7:05 p.m.: Groups of women arrive and are greeted by seven good-looking men (in T-shirts that say “SNO”), beckoning them to pose for selfies on a pink carpet.
Local event planner George Ouzounidis, a friend of Loukas, rounded up the men, including natives of Honduras, Lebanon, Italy and Ukraine. “I call myself the ‘stud manager,’ ” Ouzounidis says, laughing. “I’ve been with Effie since the first year she did this (event), in her store. It’s amazing how it’s grown.”
7:25 p.m.: Charlotte stylist Whitley Hamlin and J.T. Posh owner Tracy Auten discover a smear of makeup on the right pant leg of a gold jumpsuit worn by model Malayka Viney. The jumpsuit fabric is shiny and pattern-less, so any blemish shows.
Hamlin sprints around the model preparation area and rounds up Q-tips, makeup sponges and club soda, and gets to work. Within two minutes of dabbing, the stain is gone.
7:45 p.m.: As guests are called to their seats and the models line up for their march toward the runway, 18-year-old model Morgan Styers thinks back to her first modeling gig, which was Loukas’ Style Night Out several years back.
Styers moved to Los Angeles last October to pursue modeling and acting. Since then, she’s landed three magazine covers and parts in two short movies, but made a point to plan a visit home to coincide with tonight’s show.
“It’s what got me into modeling, and it just seemed so nostalgic and lovely” to be back, she said.
8:15 p.m.: The models are lined up just offstage, and Sinem “Cici” Bingol is No. 1 in line, in a turtleneck sweater and heavy woven wool skirt from Fifi’s Boutique.
Bingol, a professional model and preschool teacher from Turkey, says she never gets nervous before walking the runway. “I get really excited, and I want to impress people,” she says. “I’m confident. I believe I’ll do great.”
8:25 p.m.: Effie Loukas, decked out in a white sequined ballgown, stands off-stage, just behind the white curtain separating her from the audience.

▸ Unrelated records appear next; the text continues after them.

(* ===== verification/EngineFrame.v ===== *)
(** * What the engine's methods leave alone

    [calm m]: in every state, [m] leaves the directory and the open snapshots as they
    are, and where no system call is to fail none is left to fail after it.  Every method is
    calm except taking and closing a snapshot. *)

From S2P Require Import Prelude GoIO IOLogic MemTable Versions SSTable Table Merge Metrics FileNames EngineState EngineLogic Engine EngineFlush EngineRead Scan ScanRead.
From S2P Require Wal Bloom.
From stdpp Require Import base gmap sets list strings numbers fin_maps sorting.
Open Scope nat_scope.

Definition fixed (e : Engine) : string * gmap N Z := (e_dir e, e_activeSnapshots e).

Definition calm {A} (m : E A) : Prop := forall e w e' r w', m e w = (Ok (e', r), w') ->
  fixed e' = fixed e /\ (w_faults w = [] -> w_faults w' = []).

Lemma wp_calm {A} (m : E A) Q e w :
  calm m -> wp m Q e w -> wp m (fun r e' w' => Q r e' w' /\ fixed e' = fixed e /\ (w_faults w = [] -> w_faults w' = [])) e w.
Proof. intros Hc H. apply wp_run in H as (r & e' & w' & E & H). apply (wp_of_run _ _ _ _ _ _ _ E). split; [done|]. by apply Hc in E. Qed.

(** ** Rules *)

Section rules.
Context {A B : Type}.

Lemma calm_eret (a : A) : calm (eret a).
Proof. by intros e w e' r w' [= <- _ <-]. Qed.

Lemma calm_ethrow err : calm (ethrow err : E A).
Proof. by intros e w e' r w' [= <- _ <-]. Qed.

Lemma calm_ebind (m : E A) (k : A -> E B) : calm m -> (forall a, calm (k a)) -> calm (ebind m k).
Proof.
  intros Hm Hk e w e' r w'. unfold ebind, bind. destruct (m e w) as [[[e1 [a|err]]|?|] w1] eqn:E; [|intros [= <- _ <-]; by apply Hm in E|done..].
  intros H. apply Hm in E as [E1 F1]. apply Hk in H as [E2 F2]. split; [congruence|auto].
Qed.

Lemma calm_etry (m : E A) : calm m -> calm (etry m).
Proof.
  intros Hm e w e' r w'. unfold etry, bind. destruct (m e w) as [[[e1 r1]|?|] w1] eqn:E; [|done..].
  intros [= <- _ <-]. by apply Hm in E.
Qed.

Lemma calm_ewrap text (m : E A) : calm m -> calm (ewrap text m).
Proof.
  intros Hm e w e' r w'. unfold ewrap, bind. destruct (m e w) as [[[e1 r1]|?|] w1] eqn:E; [|done..].
  intros [= <- _ <-]. by apply Hm in E.
Qed.

Lemma calm_of_sum (r : A + error) : calm (of_sum r).
Proof. destruct r; [apply calm_eret|apply calm_ethrow]. Qed.

Lemma calm_lift (m : M A) : touches (fun _ => True) m -> calm (lift m).
Proof.
  intros Hm e w e' r w'. unfold lift, bind, attempt. destruct (m w) as [[a|err|] w1] eqn:E; intros [= <- _ <-];
    (split; [done|]); by apply (Hm _ _ _ E).
Qed.
End rules.

Lemma calm_eget : calm eget.
Proof. by intros e w e' r w' [= <- _ <-]. Qed.

Lemma calm_emod f : (forall e, fixed (f e) = fixed e) -> calm (emod f).
Proof. intros Hf e w e' r w' [= <- _ <-]. by split. Qed.

Lemma calm_nextGen : calm nextGen.
Proof. by intros e w e' r w' [= <- _ <-]. Qed.

Lemma calm_alloc_table t : calm (alloc_table t).
Proof. by intros e w e' r w' [= <- _ <-]. Qed.

Lemma calm_load_table tid : calm (load_table tid).
Proof. intros e w e' r w'. unfold load_table. destruct (e_store e !! tid); [|done]. by intros [= <- _ <-]. Qed.

Lemma calm_efor {X} (f : X -> E unit) l : (forall x, calm (f x)) -> calm (efor l f).
Proof. intros Hf. induction l as [|x l IH]; cbn [efor]; [apply calm_eret|]. by apply calm_ebind. Qed.

Lemma calm_clock h : calm (observe_since h).
Proof. by apply calm_emod. Qed.

Create HintDb calm.
#[export] Hint Resolve calm_eret calm_ethrow calm_eget calm_nextGen calm_alloc_table calm_load_table calm_of_sum calm_clock : calm.

(** [quietly] proves [calm] goals by following the structure of the code. *)
Ltac quietly :=
  repeat first
    [ progress intros
    | solve [eauto 2 with calm]
    | match goal with
      | |- calm (ebind _ _) => apply calm_ebind
      | |- calm (etry _) => apply calm_etry
      | |- calm (ewrap _ _) => apply calm_ewrap
      | |- calm (lift _) => apply calm_lift; try solve [frame]
      | |- calm (emod _) => apply calm_emod; done
      | |- calm (efor _ _) => apply calm_efor
      | |- calm (match ?x with _ => _ end) => destruct x
      end ].

(** ** Calls outside the engine *)

Section calls.
Context `{FM : Bloom.FloatMath} `{FL : Flate}.

#[local] Abbreviation anywhere := (fun _ : string => True).

Lemma touches_mono {A} (P Q : string -> Prop) (m : M A) : (forall p, P p -> Q p) -> touches P m -> touches Q m.
Proof. intros HPQ Hm w r w' E. destruct (Hm w r w' E) as [H1 H2]. split; [|done]. intros q Hq. apply H1. auto. Qed.

Lemma anywhere_Write nilEmpty path rs compress : touches anywhere (SSTable.Write nilEmpty path rs compress).
Proof. eapply touches_mono; [|apply touches_Write]. done. Qed.

Lemma anywhere_Append wl rec : touches anywhere (Wal.Append wl rec).
Proof. unfold Wal.Append. frame. Qed.

Lemma anywhere_Close wl : touches anywhere (Wal.Close wl).
Proof. unfold Wal.Close. frame. Qed.

Lemma anywhere_Wal_Open path : touches anywhere (Wal.Open path).
Proof. unfold Wal.Open. frame. Qed.

Lemma anywhere_Wal_Remove path : touches anywhere (Wal.Remove path).
Proof. unfold Wal.Remove. frame. Qed.

Lemma anywhere_Release t : touches anywhere (Release t).
Proof. unfold Release. frame. Qed.

Lemma anywhere_Merge fuel ts out mk bottom compress : touches anywhere (Merge.Merge fuel ts out mk bottom compress).
Proof.
  unfold Merge.Merge. destruct ts as [|t ts]; [frame|].
  apply touches_bind; [apply touches_open_iters|]. intros iters.
  apply touches_bind; [apply touches_attempt|intros r; apply touches_bind; [apply touches_close_all|intros; frame]].
  unfold Merge_body. apply touches_bind; [apply touches_fill|]. intros [h its].
  apply touches_bind; [apply touches_merge_loop|]. intros [|r rs]; [frame|apply anywhere_Write].
Qed.

Lemma anywhere_pushSource h src : touches anywhere (pushSource h src).
Proof.
  unfold pushSource. apply touches_bind; [apply touches_attempt|frame].
  destruct src as [entries idx m|ri]; cbn [src_next]; [frame|]. apply touches_bind; [apply touches_RangeIterator_Next|frame].
Qed.
#[local] Hint Resolve anywhere_pushSource : io.

Lemma anywhere_scan_dups fuel key best h : touches anywhere (scan_dups fuel key best h).
Proof. revert best h. induction fuel as [|fuel IH]; intros best h; cbn [scan_dups]; frame. Qed.
#[local] Hint Resolve anywhere_scan_dups : io.

Lemma anywhere_scan_next fuel h : touches anywhere (scan_next fuel h).
Proof. revert h. induction fuel as [|fuel IH]; intros h; cbn [scan_next]; frame. Qed.

Lemma anywhere_Next it : touches anywhere (ScanIterator_Next it).
Proof. unfold ScanIterator_Next. apply touches_bind; [apply anywhere_scan_next|frame]. Qed.
End calls.

#[export] Hint Resolve anywhere_Write anywhere_Append anywhere_Close anywhere_Wal_Open anywhere_Wal_Remove anywhere_Release
  anywhere_Merge anywhere_pushSource anywhere_Next touches_Open touches_Get : io.

(** ** Methods *)

Section methods.
Context `{FM : Bloom.FloatMath} `{FL : Flate}.
Context (coins : N -> list bool).

Lemma calm_inc c : calm (inc c).
Proof. by apply calm_emod. Qed.
#[local] Hint Resolve calm_inc : calm.

Lemma calm_acquire_all tids : calm (acquire_all tids).
Proof. unfold acquire_all, store_table. quietly. Qed.

Lemma calm_table_call f tid : (forall t, touches (fun _ => True) (f t)) -> calm (table_call f tid).
Proof. intros Hf. unfold table_call, store_table. quietly. Qed.

Lemma calm_releaseAll tids : calm (releaseAll tids).
Proof. unfold releaseAll. apply calm_efor. intros tid. apply calm_ebind; [apply calm_table_call, anywhere_Release|quietly]. Qed.
#[local] Hint Resolve calm_acquire_all calm_releaseAll : calm.

Lemma calm_consider_imm key m best mts : calm (consider_imm key m best mts).
Proof. revert best. induction mts as [|mt mts IH]; intros best; cbn [consider_imm]; unfold consider_mem; quietly. Qed.

Lemma calm_consider_tables key m best tids : calm (consider_tables key m best tids).
Proof. revert best. induction tids as [|tid tids IH]; intros best; cbn [consider_tables]; quietly. Qed.
#[local] Hint Resolve calm_consider_imm calm_consider_tables : calm.

Lemma calm_getAt key m : calm (getAt key m).
Proof. unfold getAt, getAt_body, consider_mem. quietly. Qed.
#[local] Hint Resolve calm_getAt : calm.

Lemma calm_recordGet err : calm (recordGet err).
Proof. unfold recordGet. quietly. Qed.
#[local] Hint Resolve calm_recordGet : calm.

Lemma calm_Get key : calm (Engine.Get key).
Proof. unfold Engine.Get. quietly. Qed.

Lemma calm_Snapshot_Get s key : calm (Snapshot_Get s key).
Proof. unfold Snapshot_Get. quietly. Qed.

Lemma calm_maybeTrigger : calm maybeTriggerCompaction.
Proof. unfold maybeTriggerCompaction. quietly. Qed.
#[local] Hint Resolve calm_maybeTrigger : calm.

Lemma calm_flushWorker_step : calm flushWorker_step.
Proof. unfold flushWorker_step, doFlush, doFlush_body, flush_write, flush_commit. quietly. Qed.
#[local] Hint Resolve calm_flushWorker_step : calm.

Lemma calm_rotate : calm (Engine.rotate coins).
Proof. unfold Engine.rotate, rotate_swap, send_job. quietly. Qed.
#[local] Hint Resolve calm_rotate : calm.

Lemma calm_write key value typ : calm (Engine.write coins key value typ).
Proof. unfold Engine.write, write_locked, write_begin, write_log, write_apply. quietly. Qed.
#[local] Hint Resolve calm_write : calm.

Lemma calm_Put key value : calm (Engine.Put coins key value).
Proof. unfold Engine.Put. quietly. Qed.

Lemma calm_Delete key : calm (Engine.Delete coins key).
Proof. unfold Engine.Delete. quietly. Qed.

Lemma calm_runCompaction : calm runCompaction.
Proof.
  unfold runCompaction, compact_merge, compact_commit. quietly.
  all: apply calm_table_call; intros; unfold Retire; apply anywhere_Release.
Qed.
#[local] Hint Resolve calm_runCompaction : calm.

Lemma calm_compactionLoop_step : calm compactionLoop_step.
Proof. unfold compactionLoop_step. quietly. Qed.

Lemma calm_push_mem start end_ m h mt : calm (push_mem start end_ m h mt).
Proof. unfold push_mem, opened. quietly. Qed.
#[local] Hint Resolve calm_push_mem : calm.

Lemma calm_push_imm start end_ m h mts : calm (push_imm start end_ m h mts).
Proof. revert h. induction mts as [|mt mts IH]; intros h; cbn [push_imm]; quietly. Qed.

Lemma calm_push_tables start end_ m h tids : calm (push_tables start end_ m h tids).
Proof. revert h. induction tids as [|tid tids IH]; intros h; cbn [push_tables]; unfold push_table, opened; quietly. Qed.
#[local] Hint Resolve calm_push_imm calm_push_tables : calm.

Lemma calm_scanAt start end_ m : calm (scanAt start end_ m).
Proof. unfold scanAt, scanAt_body. quietly. Qed.
#[local] Hint Resolve calm_scanAt : calm.

Lemma calm_Scan start end_ : calm (Scan start end_).
Proof. unfold Scan. quietly. Qed.

Lemma calm_Snapshot_Scan s start end_ : calm (Snapshot_Scan s start end_).
Proof. unfold Snapshot_Scan. quietly. Qed.

Lemma calm_ScanIterator_Close it : calm (ScanIterator_Close it).
Proof. unfold ScanIterator_Close. quietly. Qed.

Lemma calm_set_levels lvl counts : calm (set_levels lvl counts).
Proof. revert lvl. induction counts as [|n counts IH]; intros lvl; cbn [set_levels]; quietly. Qed.
#[local] Hint Resolve calm_set_levels : calm.

Lemma calm_Stats : calm Engine.Stats.
Proof. unfold Engine.Stats, gauge_set. quietly. Qed.
End methods.

#[export] Hint Resolve calm_inc calm_Get calm_Snapshot_Get calm_flushWorker_step calm_compactionLoop_step calm_Put calm_Delete
  calm_Scan calm_Snapshot_Scan calm_ScanIterator_Close calm_Stats : calm.

(** ** Metrics and time *)

(** The engine with other metrics and another clock. *)
Definition remetered (e e' : Engine) : Prop := exists m k, e' = set_clock k (set_metrics m e).

Lemma remetered_set e m k e0 : e = set_clock k (set_metrics m e0) -> remetered e0 e.
Proof. intros ->. by exists m, k. Qed.

Lemma wp_set_levels lvl counts e w :
  wp (set_levels lvl counts) (fun r e' w' => r = inl tt /\ w' = w /\ exists m, e' = set_metrics m e) e w.
Proof.
  revert lvl e. induction counts as [|n counts IH]; intros lvl e; cbn [set_levels].
  - wp_step. split_and!; [done|done|]. exists (e_m e). by destruct e.
  - do 2 wp_step. eapply wp_mono; [apply IH|]. intros r e' w' (-> & -> & m & ->). split_and!; [done|done|]. by exists m.
Qed.

Lemma wp_Stats e w : wp Engine.Stats (fun r e' w' => w' = w /\ (exists s, r = inl s) /\ exists m, e' = set_metrics m e) e w.
Proof.
  unfold Engine.Stats, gauge_set. do 8 wp_step. wp_step. eapply wp_mono; [apply wp_set_levels|].
  intros r e' w' (-> & -> & m & ->). wp_step. split_and!; [done|by eexists|]. by exists m.
Qed.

It’s 80 degrees and humid, and she adjusts her dress up and down so her legs can breathe. “God has been playing with me all day today,” she jokes, referring to the off-and-on rain.
8:42 p.m.: After introductions by local fashion blogger Melissa Hess, Loukas and WSOC-TV anchor Natalie Pasquarella, Bingol takes the stage to “Summer” by Calvin Harris – appropriate, because the outdoor venue is sauna-like.
9:16 p.m.: Models release dozens of balloons into the air, signaling the end of the show and the show’s alliance with Carolina Breast Friends. As if on cue, it starts to drizzle.